The problem | Find how many lines below hold "done", then state that number by itself.

Data for review Block Start

Lemma walk_loop_alloc n s l T root p t va :
  vm_inv kend s l T root -> T !! p = Some t -> (length p + n = 2)%nat ->
  returns (walk_loop n t va true) s (fun r s' => exists l' T',
    vm_inv kend s' l' T' root /\ grown s l T s' l' T' /\ only T T' (fun p' => p' `prefix_of` p ++ idx n va) /\
    ((r = 0 /\ l' = []) \/
     exists t', T' !! (p ++ idx n va) = Some t' /\ r = t' + 8 * PX 0 va)).
Proof.
  revert s l T p t. induction n as [|n IH]; intros s l T p t Hinv Hp Hl; cbn [walk_loop idx].
  - pose proof (pt_page _ _ _ _ (vm_pt _ _ _ _ _ Hinv) _ _ Hp) as [_ Hv].
    rewrite pte_at_valid by (try apply PX_range; done). apply returns_ret.
    exists l, T. split_and!; [done|apply grown_refl|by left|]. right. exists t. by rewrite app_nil_r.
  - pose proof (pt_page _ _ _ _ (vm_pt _ _ _ _ _ Hinv) _ _ Hp) as [_ Hv].
    pose proof (PX_range (Z.of_nat (S n)) va ltac:(lia)) as Hr.
    rewrite pte_at_valid by done. set (i := PX (Z.of_nat (S n)) va) in *.
    pose proof (pt_child _ _ _ _ (vm_pt _ _ _ _ _ Hinv) p t i Hp ltac:(lia) Hr) as Hc. cbv zeta in Hc.
    assert (forall q, (p ++ [i]) ++ q = p ++ i :: q) as Happ by (intros; by rewrite <- app_assoc).
    apply returns_bind. eapply returns_intro; [done|]. destruct (has _ PTE_V).
    + eapply returns_mono; [apply (IH s l T (p ++ [i])); [done|done|rewrite length_app; simpl; lia]|].
      intros r s' H. rewrite Happ in H. done.
    + cbn [negb]. apply returns_bind. eapply returns_mono; [eapply (alloc_table s l T root p t i); by auto with lia|].
      intros q s1 [(-> & Hinv1 & Hg & Hnil)|(Hq & l' & -> & Hinv' & Hg)].
      * simpl. apply returns_ret. exists l, T. split_and!; [done|done|by left|]. by left.
      * replace (q =? 0) with false by zcase. apply returns_bind. eapply returns_intro; [done|].
        apply returns_bind. eapply returns_intro; [done|].
        eapply returns_mono; [eapply (IH _ l' _ (p ++ [i]) q Hinv')|].
        -- by rewrite lookup_insert_eq.
        -- rewrite length_app. simpl. lia.
        -- intros r s' (l'' & T'' & A & B & Q & C). exists l'', T''. rewrite Happ in C, Q.
           split_and!; [done|by eapply grown_trans| |done]. eapply only_trans; [|exact Q].
           intros p' [x Hx]. apply lookup_insert_Some in Hx as [[<- _]|[_ Hx]]; [right|left; by exists x].
           exists (idx n va). by rewrite Happ.
Qed.

Lemma walk_alloc s l T root va : vm_inv kend s l T root -> va < MAXVA ->
  returns (walk root va true) s (fun r s' => exists l' T',
    vm_inv kend s' l' T' root /\ grown s l T s' l' T' /\ only T T' (fun p => p `prefix_of` path va) /\
    ((r = 0 /\ l' = []) \/ (r <> 0 /\ slot_of T' va = Some r))).
Proof.
  intros Hinv Hva. unfold walk. replace (MAXVA <=? va) with false by zcase.
  eapply returns_mono; [apply (walk_loop_alloc 2 s l T root [] root); [done|by apply Hinv|done]|].
  intros r s' (l' & T' & A & B & Q & C). exists l', T'. split_and!; [done|done|exact Q|].
  destruct C as [C|(t' & Ht' & ->)]; [by left|right].
  pose proof (pt_page _ _ _ _ (vm_pt _ _ _ _ _ A) _ _ Ht') as [_ (? & _)%(valid_page_range _ Hend)].
  pose proof (PX_range 0 va ltac:(lia)). split; [lia|]. unfold slot_of, path.
  change [PX 2 va; PX 1 va] with ([] ++ idx 2 va). by rewrite Ht'.
Qed.

(** Stores to a last-level entry. *)
Lemma slot_inj m T root va va' a : ptwf kend m T root -> 0 <= va < MAXVA -> 0 <= va' < MAXVA ->
  slot_of T va = Some a -> slot_of T va' = Some a -> va / PGSIZE = va' / PGSIZE.
Proof.
  intros Hpt Hva Hva' H H'.
  destruct (slot_page _ _ _ _ _ Hpt H) as (t & Ht & _ & E & Ep).
  destruct (slot_page _ _ _ _ _ Hpt H') as (t' & Ht' & _ & E' & Ep').
  assert (t' = t) as -> by congruence.
  pose proof (pt_inj _ _ _ _ Hpt _ _ _ Ht Ht') as [= E2 E1]. apply PX_inj; auto. lia.
Qed.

Data for review Block End

Solution | 12